Chapitre 5
Il y eut peu de changements les mois suivant. Le Partage continuait ses activités, et l'invasion se poursuivait, ponctuée par les attaques des résistants. D'autres Bassins étaient créés dans d'autres régions du globe, en particulier dans les pays « développés ».
Toutefois, une atmosphère de méfiance s'installa peu à peu à notre Bassin, puis s'infiltra progressivement dans les autres. Le Vysserk et ses proches collaborateurs soupçonnaient certains des nôtres de donner des informations aux Andalites et de les aider.
Ceci se confirma assez rapidement.
Depuis plusieurs mois déjà, d'étranges incidents se produisaient. Des appareils, des armes et des vaisseaux étaient sabotés. Des Contrôleurs disparaissaient même parfois. Et les Andalites semblaient trop bien renseignés. Ils trouvaient sans cesse des moyens de contourner les protections que nous mettions en place et comment nous infliger des coups durs, même si leurs tentatives étaient souvent vouées à l'échec. Une fois, aussi, un indice qui aurait pu nous permettre de les retrouver disparut mystérieusement.

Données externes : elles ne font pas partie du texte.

Lemma agree_init_sep (args : gmap string PyVal) (v v' : PyVal) :
  agree
    (λ o1 o2 : Instance Model,
       o1 !! "sep" = Some (VPy (PyStr (Py.str v)))
       ∧ o2 !! "sep" = Some (VPy (PyStr (Py.str v'))))
    (__init__ lib (<["sep" := v]> args)) (__init__ lib (<["sep" := v']> args)).
Proof.
  unfold __init__.
  eapply agree_bind.
  { eapply (agree_self_args (λ a1 a2, a1 = v ∧ a2 = v'));
      [by simplify_map_eq|by simplify_map_eq|by rewrite !lookup_insert_eq]. }
  intros sep1 sep2 [-> ->].
  same_step. same_lookup. same_step. same_lookup. same_lookup. same_step. same_step.
  do 11 same_lookup.
  same_step.
  apply agree_ret. by simplify_map_eq.
Qed.

End Sep.

Section Coercion.

Context {Model Rng : Type} (lib : Lib Model Rng).

Lemma main_reads_with_str_sep (argv : list string) (cli : CliArgs) (content : string)
    (j hp v : PyVal) (w : World Rng) :
  docopt lib __doc__ argv = inr cli →
  files w !! cli_hyperparams cli = Some content →
  json_loads lib content = inr j →
  item j "hyperparams" = inr hp →
  item hp "sep" = inr v →
  fst (main lib argv w)
  = Pandas.read_csv (read_rows lib) (infer_cell lib) (files w) (cli_train cli) (Py.str v) None
      column_names EnginePython.
Proof.
  intros Hcli Hfile Hjson Hhp Hsep.
  unfold main, logging_basicConfig, logging_debug, open_read, json_load, getitem,
    load_dataset, pd_read_csv.
  resolve_names.
  unfold bind, ret, emit, lift, get_level, put_level, get_files. simpl.
  rewrite Hcli. simpl.
  destruct (_ <=? DEBUG)%Z; simpl; rewrite Hfile, Hjson, Hhp; simpl;
    (destruct (_ <=? DEBUG)%Z; simpl; by rewrite Hsep).
Qed.

(** C10.  The value under ["sep"] is turned into a string by [str] and is
    otherwise not looked at.  In [__init__], whatever two values [v] and
    [v'] stand under ["sep"], the two runs raise the same exception or both
    return, in the same process state, and the instance holds [str(v)] as
    its [sep]: no value is rejected for being no string.  In the entry
    point, the table is read with [str(v)] as the delimiter.  So [None] is
    taken as the delimiter ["None"], [True] as ["True"], [5] as ["5"]. *)
Theorem sep_is_coerced_not_validated (args : gmap string PyVal) (v v' : PyVal)
    (w : World Rng) :
  match __init__ lib (<["sep" := v]> args) w, __init__ lib (<["sep" := v']> args) w with
  | (inl e1, w1), (inl e2, w2) => e1 = e2 ∧ w1 = w2
  | (inr o1, w1), (inr o2, w2) =>
      (o1 !! "sep" = Some (VPy (PyStr (Py.str v)))
       ∧ o2 !! "sep" = Some (VPy (PyStr (Py.str v'))))
      ∧ w1 = w2
  | _, _ => False
  end
  ∧ (∀ (argv : list string) (cli : CliArgs) (content : string) (j hp : PyVal),
       docopt lib __doc__ argv = inr cli →
       files w !! cli_hyperparams cli = Some content →
       json_loads lib content = inr j →
       item j "hyperparams" = inr hp →
       item hp "sep" = inr v →
       fst (main lib argv w)
       = Pandas.read_csv (read_rows lib) (infer_cell lib) (files w) (cli_train cli) (Py.str v) None
           column_names EnginePython)
  ∧ Py.str PyNone = "None"
  ∧ Py.str (PyBool true) = "True"
  ∧ Py.str (PyBool false) = "False"
  ∧ Py.str (PyInt 5) = "5"
  ∧ Py.str (PyFloat "0.5") = "0.5".
Proof.
  split; [apply agree_init_sep|].
  split; [intros; by eapply main_reads_with_str_sep|].
  repeat split; by vm_compute.
Qed.

End Coercion.

(** ** Runs on the fixtures *)

Section Fixtures.

Local Abbreviation w0 := (Toy.world 0 WARNING).

(** The attention factory on the fixture dimensions builds the same network
    for both values of [peek] (C1, evaluated). *)
Example compile_model_fixture :
  fst (compile_model Toy.lib (PyInt 3) (PyInt 1) (PyInt 2) (PyInt 4) (PyInt 5) (PyInt 1)
         (PyInt 2) (PyBool true) (PyBool true) (PyStr "mse") (PyStr "adam") w0)
  = inr (Toy.mkNetwork "AttentionSeq2Seq"
           (shared_kwargs (PyInt 3) (PyInt 1) (PyInt 2) (PyInt 4) (PyInt 5) (PyInt 1)
              (PyInt 2))
           12345 (Some (PyStr "mse", PyStr "adam"))).
Proof. by vm_compute. Qed.

(** The entry point on the fixture command line: five calls, none of them
    to a network (C4, evaluated). *)
Example main_fixture_trace :
  trace (snd (main Toy.lib Toy.argv w0))
  = [EvDocopt Toy.argv; EvBasicConfig INFO; EvOpen "model.json"; EvJsonLoad;
     EvReadCsv "train.tsv" Toy.tab column_names].
Proof. by vm_compute. Qed.

(** C3, refuted as stated.  The second row of the fixture has two fields,
    fewer than thirteen, and [load_dataset] raises no parse error: it
    returns a table of two rows, the second filled with missing values. *)
Lemma load_dataset_short_row_is_no_error :
  (∃ all, read_rows Toy.lib EnginePython Toy.tab Toy.short_tsv = inr all
          ∧ Exists (λ r, (length r < 13)%nat) all)
  ∧ files w0 !! "short.tsv" = Some Toy.short_tsv
  ∧ (∀ expected saw,
       fst (load_dataset Toy.lib "short.tsv" Toy.tab w0) ≠ inl (ParserError expected saw))
  ∧ ∃ df, fst (load_dataset Toy.lib "short.tsv" Toy.tab w0) = inr df
          ∧ Pandas.row_count df = 2%nat
          ∧ rows df !! 1%nat
            = Some (Some (PyStr "second") :: Some (PyStr "be") :: replicate 11 None).
Proof.
  split.
  { eexists. split; [vm_compute; reflexivity|].
    apply Exists_cons_tl, Exists_cons_hd. vm_compute. lia. }
  split; [by vm_compute|].
  split; [intros expected saw; by vm_compute|].
  eexists. split; [by vm_compute|]. split; by vm_compute.
Qed.


End Fixtures.

(** ** The theorems at the fixtures *)

Section Witnesses.

Local Abbreviation w0 := (Toy.world 0 WARNING).


Lemma load_dataset_row_count_witness :
  files w0 !! "train.tsv" = Some Toy.train_tsv
  ∧ files w0 !! "short.tsv" = Some Toy.short_tsv
  ∧ (∃ df, fst (load_dataset Toy.lib "train.tsv" Toy.tab w0) = inr df
           ∧ Pandas.row_count df = length (Text.lines Toy.train_tsv))
  ∧ (∃ df, fst (load_dataset Toy.lib "short.tsv" Toy.tab w0) = inr df
           ∧ Pandas.row_count df = 2%nat
           ∧ Forall (λ row, length row = 13%nat) (rows df)
           ∧ ∀ (i j : nat) (r : list string) (row : list (option PyVal)),
               [Toy.split_on "009" (Toy.row13 "first"); ["second"; "be"]] !! i = Some r →
               rows df !! i = Some row →
               (length r ≤ j)%nat → (j < 13)%nat →
               row !! j = Some None).
Proof.
  split; [vm_compute; reflexivity|]. split; [vm_compute; reflexivity|]. split.
  - eapply (proj1 (load_dataset_row_count Toy.lib "train.tsv" Toy.tab Toy.train_tsv w0
                     ltac:(vm_compute; reflexivity))).
    + vm_compute. reflexivity.
    + vm_compute. reflexivity.
    + repeat constructor.
  - apply (proj2 (load_dataset_row_count Toy.lib "short.tsv" Toy.tab Toy.short_tsv w0
                    ltac:(vm_compute; reflexivity))
             [Toy.split_on "009" (Toy.row13 "first"); ["second"; "be"]]).
    + vm_compute. reflexivity.
    + repeat constructor; vm_compute; lia.
Defined.



Lemma construct_seed_determinism_witness :
  Toy.args !! "seed" = Some (PyInt 42)
  ∧ files (Toy.world 0 WARNING) = files (Toy.world 99 DEBUG)
  ∧ match fst (__init__ Toy.lib Toy.args (Toy.world 0 WARNING)),
          fst (__init__ Toy.lib Toy.args (Toy.world 99 DEBUG)) with
    | inl e1, inl e2 => e1 = e2
    | inr o1, inr o2 =>
        o1 = o2
        ∧ rng (snd (__init__ Toy.lib Toy.args (Toy.world 0 WARNING)))
          = rng (snd (__init__ Toy.lib Toy.args (Toy.world 99 DEBUG)))
        ∧ ∀ n, draws Toy.lib n (rng (snd (__init__ Toy.lib Toy.args (Toy.world 0 WARNING))))
               = draws Toy.lib n (rng (snd (__init__ Toy.lib Toy.args (Toy.world 99 DEBUG))))
    | _, _ => False
    end.
Proof.
  split; [vm_compute; reflexivity|]. split; [reflexivity|].
  apply (construct_seed_determinism Toy.lib Toy.args 42); [vm_compute|]; reflexivity.
Defined.

Lemma get_callbacks_always_raises_witness :
  ∃ o w', __init__ Toy.lib Toy.args w0 = (inr o, w')
          ∧ getattr o "model_dir" w' = (inl (AttributeError "model_dir"), w')
          ∧ get_callbacks Toy.lib o (VPy PyNone) w' = (inl (NameError "os"), w').
Proof.
  destruct (__init__ Toy.lib Toy.args w0) as [[e|o] w'] eqn:Hinit;
    [vm_compute in Hinit; discriminate|].
  exists o, w'. split; [reflexivity|].
  destruct (get_callbacks_always_raises Toy.lib) as (Hraise & _ & _ & _ & Hattr).
  split; [exact (Hattr Toy.args w0 w' o Hinit)|apply Hraise].
Defined.
(** * Mesh optimisation for 3D printing: the two pipelines of dream-forge-web

    Embedded sources:
    - [functions-python/main.py]            (module [CloudFn])
    - [functions/scripts/trimesh_optimize.py] (module [Script])

    Python floats are idealised as exact rationals ([Q]).  The trimesh
    library is an interface ([Trimesh]) whose repair routines may mutate
    the mesh and may raise; the affine part of the library (bounds,
    extents, scaling, translation) is written out on the vertex list. *)

From Stdlib Require Import ZArith QArith Qminmax Lqa Lia Bool List.
From stdpp Require Import gmap strings.
Import ListNotations.

Local Open Scope Q_scope.

(** ** Mesh store *)

Record vec3 := mkVec { vx : Q; vy : Q; vz : Q }.

Record Mesh := mkMesh {
  vertices : list vec3;
  faces : list (nat * nat * nat)
}.

Definition vsub (c v : vec3) : vec3 :=
  mkVec (vx v - vx c) (vy v - vy c) (vz v - vz c).

Definition vscale (s : Q) (v : vec3) : vec3 :=
  mkVec (s * vx v) (s * vy v) (s * vz v).

Definition vlower (dz : Q) (v : vec3) : vec3 :=
  mkVec (vx v) (vy v) (vz v - dz).

(** Python's [min] and [max] over a non-empty sequence with head [x]:
    the first extremal element is kept. *)
Fixpoint qmin_list (x : Q) (l : list Q) : Q :=
  match l with
  | [] => x
  | y :: l' => qmin_list (Qmin x y) l'
  end.

Fixpoint qmax_list (x : Q) (l : list Q) : Q :=
  match l with
  | [] => x
  | y :: l' => qmax_list (Qmax x y) l'
  end.
Lemma init_report_static_witness :
  Fs.tree Sample.bare !! (templateDir Sample.pr ++ ["README.md"]) = None
  ∧ Fs.tree Sample.fresh !! (templateDir Sample.pr ++ ["README.md"]) ≠ None
  ∧ output (run init Sample.pr Sample.bare)
    = output (run init Sample.pr Sample.fresh).
Proof.
  split; [vm_compute; reflexivity|]. split; [vm_compute; discriminate|].
  apply (init_report_static Sample.pr Sample.bare Sample.fresh);
    vm_compute; reflexivity.
Defined.

End InitMore.
(** The second loop of [unquoteBytes], from [s[r:]]: the bytes it
    appends to [b], or [None] where it returns [ok = false]. *)
Fixpoint unquoteLoop (fuel : nat) (s : list ascii) : option (list ascii) :=
  match fuel with
  | O => match s with [] => Some [] | _ => None end
  | S fuel' =>
    match s with
    | [] => Some []
    | c :: t =>
      if (c =? backslash)%char then
        match t with
        | [] => None
        | e :: t' =>
          let single (b : ascii) :=
            option_map (cons b) (unquoteLoop fuel' t') in
          if (e =? dquote)%char || (e =? backslash)%char || (e =? "/")%char
             || (e =? "'")%char then single e
          else if (e =? "b")%char then single "008"%char
          else if (e =? "f")%char then single "012"%char
          else if (e =? "n")%char then single "010"%char
          else if (e =? "r")%char then single "013"%char
          else if (e =? "t")%char then single "009"%char
          else if (e =? "u")%char then
            let rr := getu4 s in
            if rr <? 0 then None
            else
              let s6 := skipn 6 s in
              if utf16.IsSurrogate rr then
                let rr1 := getu4 s6 in
                let dec := utf16.DecodeRune rr rr1 in
                if negb (dec =? utf16.replacementChar) then
                  option_map (app (utf8.EncodeRune dec))
                             (unquoteLoop fuel' (skipn 6 s6))
                else
                  option_map (app (utf8.EncodeRune utf16.replacementChar))
                             (unquoteLoop fuel' s6)
              else
                option_map (app (utf8.EncodeRune rr)) (unquoteLoop fuel' s6)
          else None
        end
      else if (c =? dquote)%char || (byteZ c <? 0x20) then None
      else if byteZ c <? utf8.RuneSelf then
        option_map (cons c) (unquoteLoop fuel' t)
      else
        let (rr, size) := utf8.DecodeRune s in
        option_map (app (utf8.EncodeRune rr))
                   (unquoteLoop fuel' (skipn size s))
    end
  end.
(** The whole function, once the credential check has passed, as a table
    over what the service and the scan give. *)
Lemma run_with_key
  (generateContent : GoogleGenAI -> GenerateContentParameters ->
                     Outcome GenerateContentResponse) :
  truthy (API_KEY env) = true ->
  generateVirtualTryOnImage env generateContent personImage clothingImage tt
  = match generateContent ai request with
    | Throw err => failure err
    | Return response =>
        match findImagePart response with
        | Throw err => failure err
        | Return None => failure (ErrorObject noImageMessage)
        | Return (Some part) =>
            match inlineData part with
            | Some blob => mkRes (Return (data blob)) tt sent
            | None => failure (ErrorObject noImageMessage)
            end
        end
    end.
Proof.
  intros Hkey. subst failure sent ai request.
  unfold generateVirtualTryOnImage. rewrite Hkey. cbn [negb].
  unfold bind, try_catch, emit, liftO, ret, throw. cbn.
  destruct (generateContent _ _) as [response | err]; cbn; [| reflexivity].
  destruct (findImagePart response) as [[part |] | err]; cbn; try reflexivity.
  destruct (inlineData part); reflexivity.
Qed.

(** What a successful scan has seen. *)
Lemma find_image_inv (ps : list Part) (part : Part) :
  find isImagePart ps = Return (Some part) ->
  exists pre post blob,
    ps = pre ++ part :: post /\ Forall NotImagePart pre /\ ImagePart part blob.
Proof.
  induction ps as [| q ps IH]; cbn [find]; [discriminate |].
  unfold isImagePart at 1.
  destruct (inlineData q) as [blob |] eqn:Hblob.
  - destruct (GenAI.mimeType blob) as [m |] eqn:Hm; [| discriminate].
    destruct (startsWith m "image/") eqn:Himg.
    + intros H. injection H as ->.
      exists [], ps, blob. split; [reflexivity |]. split; [constructor |].
      split; [exact Hblob | exists m; split; assumption].
    + intros H. destruct (IH H) as (pre & post & b & -> & Hpre & Hpart).
      exists (q :: pre), post, b. split; [reflexivity |].
      split; [| exact Hpart]. constructor; [| exact Hpre].
      right. exists blob, m. repeat split; assumption.
  - intros H. destruct (IH H) as (pre & post & b & -> & Hpre & Hpart).
    exists (q :: pre), post, b. split; [reflexivity |].
    split; [| exact Hpart]. constructor; [left; exact Hblob | exact Hpre].
Qed.

(** X1. The configuration error is raised exactly when the credential is
    falsy: absent, or the empty string. *)
Theorem configuration_error_iff_falsy_key
  (generateContent : GoogleGenAI -> GenerateContentParameters ->
                     Outcome GenerateContentResponse) :
  outcome (generateVirtualTryOnImage env generateContent personImage clothingImage tt)
    = Throw (ErrorObject "API_KEY environment variable not set.")
  <-> (API_KEY env = None \/ API_KEY env = Some "").
Proof.
  split.
  - destruct (truthy (API_KEY env)) eqn:Hkey.
    + rewrite (run_with_key generateContent Hkey).
      destruct (generateContent ai request) as [response | err]; cbn;
        [| discriminate].
      destruct (findImagePart response) as [[part |] | err]; cbn; try discriminate.
      destruct (inlineData part); cbn; discriminate.
    + intros _. destruct (API_KEY env) as [[| ch k] |]; cbn in Hkey;
        [right; reflexivity | discriminate | left; reflexivity].
  - intros [H | H]; unfold generateVirtualTryOnImage; rewrite H; reflexivity.
Qed.

(** X2. One call sends at most one request to the service, whatever the
    service answers: exactly one with a credential, none without. *)
Theorem exactly_one_request_when_credential_present
  (generateContent : GoogleGenAI -> GenerateContentParameters ->
                     Outcome GenerateContentResponse) :
  length (filter isRequest
            (events (generateVirtualTryOnImage env generateContent
                       personImage clothingImage tt)))
  = if truthy (API_KEY env) then 1 else 0.
Proof.
  destruct (truthy (API_KEY env)) eqn:Hkey.
  - rewrite (run_with_key generateContent Hkey).
    destruct (generateContent ai request) as [response | err]; [| reflexivity].
    destruct (findImagePart response) as [[part |] | err]; try reflexivity.
    destruct (inlineData part); reflexivity.
  - unfold generateVirtualTryOnImage. rewrite Hkey. reflexivity.
Qed.

(** X3. With a credential, every failure reaches the caller as the same
    generic error, and its cause is written to the console once, after the
    request: the service's own error text never reaches the caller. *)
Theorem failures_are_generic_and_logged
  (generateContent : GoogleGenAI -> GenerateContentParameters ->
                     Outcome GenerateContentResponse) (e : Thrown) :
  truthy (API_KEY env) = true ->
  outcome (generateVirtualTryOnImage env generateContent personImage clothingImage tt)
    = Throw e ->
  e = ErrorObject
        "Failed to generate image. The model may be unavailable or the request was invalid." /\
  exists cause,
    events (generateVirtualTryOnImage env generateContent personImage clothingImage tt)
    = [NewGoogleGenAI ai; GenerateContent ai request;
       ConsoleError "Error calling Gemini API:" cause] /\
    (forall err, generateContent ai request = Throw err -> cause = err).
Proof.
  intros Hkey. rewrite (run_with_key generateContent Hkey).
  destruct (generateContent ai request) as [response | err]; cbn.
  - destruct (findImagePart response) as [[part |] | err]; cbn.
    + destruct (inlineData part); cbn; [discriminate |].
      intros H; injection H as <-. split; [reflexivity |].
      eexists; split; [reflexivity | discriminate].
    + intros H; injection H as <-. split; [reflexivity |].
      eexists; split; [reflexivity | discriminate].
    + intros H; injection H as <-. split; [reflexivity |].
      eexists; split; [reflexivity | discriminate].
  - intros H; injection H as <-. split; [reflexivity |].
    exists err; split; [reflexivity |]. intros err' H'. congruence.
Qed.

(** X4. Only the first candidate of a response is looked at: candidates
    after it, whatever they hold, do not change the result. *)
Theorem later_candidates_are_ignored
  (service service' : GoogleGenAI -> GenerateContentParameters ->
                      Outcome GenerateContentResponse)
  (first : Candidate) (others : list Candidate) :
  service ai request = Return {| candidates := Some (first :: others) |} ->
  service' ai request = Return {| candidates := Some [first] |} ->
  generateVirtualTryOnImage env service personImage clothingImage tt
  = generateVirtualTryOnImage env service' personImage clothingImage tt.
Proof.
  intros H H'.
  destruct (truthy (API_KEY env)) eqn:Hkey.
  - rewrite (run_with_key service Hkey), (run_with_key service' Hkey), H, H'.
    reflexivity.
  - unfold generateVirtualTryOnImage. rewrite Hkey. reflexivity.
Qed.

(** X5. A response without candidates, with an empty candidate list, whose
    first candidate has no content, or whose content has no parts or an
    empty part list, is a failure: the optional chaining yields nothing,
    the no-image error is logged and the generic error is thrown. *)
Theorem response_without_parts_fails
  (generateContent : GoogleGenAI -> GenerateContentParameters ->
                     Outcome GenerateContentResponse)
  (response : GenerateContentResponse) :
  truthy (API_KEY env) = true ->
  generateContent ai request = Return response ->
  firstParts response = None \/ firstParts response = Some [] ->
  generateVirtualTryOnImage env generateContent personImage clothingImage tt
  = mkRes (Throw (ErrorObject failedMessage)) tt
      [NewGoogleGenAI ai; GenerateContent ai request;
       ConsoleError "Error calling Gemini API:" (ErrorObject noImageMessage)].
Proof.
  intros Hkey Hresp Hparts.
  rewrite (run_with_key generateContent Hkey), Hresp.
  unfold findImagePart. destruct Hparts as [-> | ->]; reflexivity.
Qed.

(** X6. The scan reads [mimeType] of every inline part without checking it
    is there.  A part with inline data but no media type, met before any
    image part, ends the scan with a TypeError: the call fails with the
    generic error even when an image part follows. *)
Theorem untyped_inline_part_aborts_the_scan
  (generateContent : GoogleGenAI -> GenerateContentParameters ->
                     Outcome GenerateContentResponse)
  (response : GenerateContentResponse)
  (pre post : list Part) (bad : Part) (blob : Blob) :
  truthy (API_KEY env) = true ->
  generateContent ai request = Return response ->
  firstParts response = Some (pre ++ bad :: post) ->
  Forall NotImagePart pre ->
  inlineData bad = Some blob ->
  GenAI.mimeType blob = None ->
  generateVirtualTryOnImage env generateContent personImage clothingImage tt
  = mkRes (Throw (ErrorObject failedMessage)) tt
      [NewGoogleGenAI ai; GenerateContent ai request;
       ConsoleError "Error calling Gemini API:" (readOfUndefined "startsWith")].
Proof.
  intros Hkey Hresp Hparts Hpre Hblob Hm.
  rewrite (run_with_key generateContent Hkey), Hresp.
  unfold findImagePart. rewrite Hparts, (find_skips pre (bad :: post) Hpre).
  cbn [find]. unfold isImagePart. rewrite Hblob, Hm. reflexivity.
Qed.

(** X7. A returned payload always comes from the response: when the call
    returns [v], the service resolved with a response whose first candidate
    holds an image part with payload [v], and no part before it is an image
    part. *)
Theorem returned_payload_is_the_first_image_part
  (generateContent : GoogleGenAI -> GenerateContentParameters ->
                     Outcome GenerateContentResponse) (v : JsStr) :
  outcome (generateVirtualTryOnImage env generateContent personImage clothingImage tt)
    = Return v ->
  truthy (API_KEY env) = true /\
  exists response pre part post blob,
    generateContent ai request = Return response /\
    firstParts response = Some (pre ++ part :: post) /\
    Forall NotImagePart pre /\
    ImagePart part blob /\
    v = data blob.
Proof.
  destruct (truthy (API_KEY env)) eqn:Hkey.
  - rewrite (run_with_key generateContent Hkey).
    destruct (generateContent ai request) as [response | err]; [| discriminate].
    unfold findImagePart.
    destruct (firstParts response) as [ps |] eqn:Hparts; [| discriminate].
    destruct (find isImagePart ps) as [[part |] | err] eqn:Hfind; try discriminate.
    destruct (find_image_inv ps part Hfind) as (pre & post & blob & -> & Hpre & Hpart).
    destruct Hpart as (Hblob & Hm). rewrite Hblob. cbn.
    intros H; injection H as <-. split; [reflexivity |].
    exists response, pre, part, post, blob.
    repeat split; assumption.
  - unfold generateVirtualTryOnImage. rewrite Hkey. discriminate.
Qed.

End MoreServiceProperties.

(** * Further properties of the workflow controller *)

Section MoreControllerProperties.
Import App Design Scenario.

Variable fileToBase64 : File -> Outcome GeminiService.ImageData.
Variable generate :
  GeminiService.ImageData -> GeminiService.ImageData ->
  Eff GeminiService.Event unit JsStr.

Ltac run_upload :=
  cbv [handleFileChange setPersonImage setClothingImage setError set
       bind try_catch emit modify liftO].

(** [handleFileChange] with no file. *)
Lemma handleFileChange_cleared (type : UploadType) (s : AppState) :
  handleFileChange fileToBase64 None type s
  = mkRes (Return tt) (apply (slotEvent type None) s) [slotEvent type None].
Proof. destruct type; reflexivity. Qed.

(** [handleFileChange] when the encoder succeeds. *)
Lemma handleFileChange_stored
  (f : File) (encoded : GeminiService.ImageData) (type : UploadType) (s : AppState) :
  fileToBase64 f = Return encoded ->
  handleFileChange fileToBase64 (Some f) type s
  = mkRes (Return tt)
          (apply (slotEvent type (Some (stored f encoded))) s)
          [FileToBase64 f; slotEvent type (Some (stored f encoded))].
Proof. intros Henc. run_upload. rewrite Henc. destruct type; reflexivity. Qed.

(** [handleFileChange] when the encoder fails. *)
Lemma handleFileChange_failed
  (f : File) (err : Thrown) (type : UploadType) (s : AppState) :
  fileToBase64 f = Throw err ->
  handleFileChange fileToBase64 (Some f) type s
  = mkRes (Return tt)
          (apply (SetError (Some processFailedMessage)) s)
          [FileToBase64 f; SetError (Some processFailedMessage); ConsoleError err].
Proof. intros Henc. run_upload. rewrite Henc. reflexivity. Qed.
(** ** Lines of a stream *)

Lemma lines_from_split (l : bytes) :
  forall cur,
    lines_from cur l =
    match split_line l with
    | (line, Some rest) => (cur ++ line) :: lines_from [] rest
    | (line, None) => [cur ++ line]
    end.
Proof.
  induction l as [|c l IH]; intros cur; simpl.
  - now rewrite app_nil_r.
  - destruct (Ascii.eqb c LF).
    + now rewrite app_nil_r.
    + rewrite IH. destruct (split_line l) as [line [rest|]];
        now rewrite <- app_assoc.
Qed.

Lemma lines_from_length (l : bytes) :
  forall cur, (length (lines_from cur l) <= S (length l))%nat.
Proof.
  induction l as [|c l IH]; intros cur; simpl; [lia|].
  destruct (Ascii.eqb c LF); simpl.
  - specialize (IH []). lia.
  - specialize (IH (cur ++ [c])). lia.
Qed.

Lemma pending_lines_length (st : istream) :
  (length (pending_lines st) <= S (length (buf st)))%nat.
Proof.
  unfold pending_lines. destruct (stream_ok st); [apply lines_from_length|simpl; lia].
Qed.

(** On a good stream [getline] delivers the first pending line and leaves
    the others. *)
Lemma getline_pending (st : istream) (str : bytes) :
  stream_ok st = true ->
  pending_lines st = snd (getline st str) :: pending_lines (fst (getline st str)).
Proof.
  intros Hok. unfold pending_lines at 1. rewrite Hok.
  unfold stream_ok in Hok. apply andb_true_iff in Hok as [Hfail Heof].
  apply negb_true_iff in Hfail, Heof.
  unfold getline. rewrite Hfail, Heof. simpl orb. cbv iota.
  rewrite lines_from_split.
  destruct (split_line (buf st)) as [line [rest|]]; [reflexivity|].
  simpl. unfold pending_lines, stream_ok. simpl.
  now rewrite andb_false_r.
Qed.

Lemma pending_lines_not_ok (st : istream) :
  stream_ok st = false -> pending_lines st = [].
Proof. intros Hok. unfold pending_lines. now rewrite Hok. Qed.

(** ** Numbering of queries *)

Lemma add_wrap_l a b : SizeT.add (SizeT.wrap a) b = SizeT.wrap (a + b).
Proof. unfold SizeT.add, SizeT.wrap. apply Zplus_mod_idemp_l. Qed.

Les Vysserks et Sous-Vysserks se méfiaient de plus en plus de tous ceux qui mettaient de la mauvaise volonté à travailler ou échouaient dans leur tentative de capture des résistants andalites. La moindre erreur était sanctionnée avec plus de cruauté que jamais auparavant. Nous vivions tous dans la terreur de nous voir accusés de trahison. Et je n'étais pas le moins terrifié.
Finalement, un certain Aftran fut emprisonné en attente de son interrogatoire. D'après les rumeurs, il avait, sans la moindre raison valable, abandonné son hôte humain et avait laissé celui-ci jouir de sa liberté. Une petite fille humaine était libre, et au courant de tout. De plus, celle-ci était partie en voyage avec ses parents et avait disparu. Elle avait sans doute quitté le pays avant qu'on ne remarque la trahison d'Aftran et qu'on ne la tue.
Le Vysserk espérait qu'il lui donnerait les noms de tous les autres traîtres. Mais Aftran n'était pas très enclin à entraîner qui que ce soit dans sa chute.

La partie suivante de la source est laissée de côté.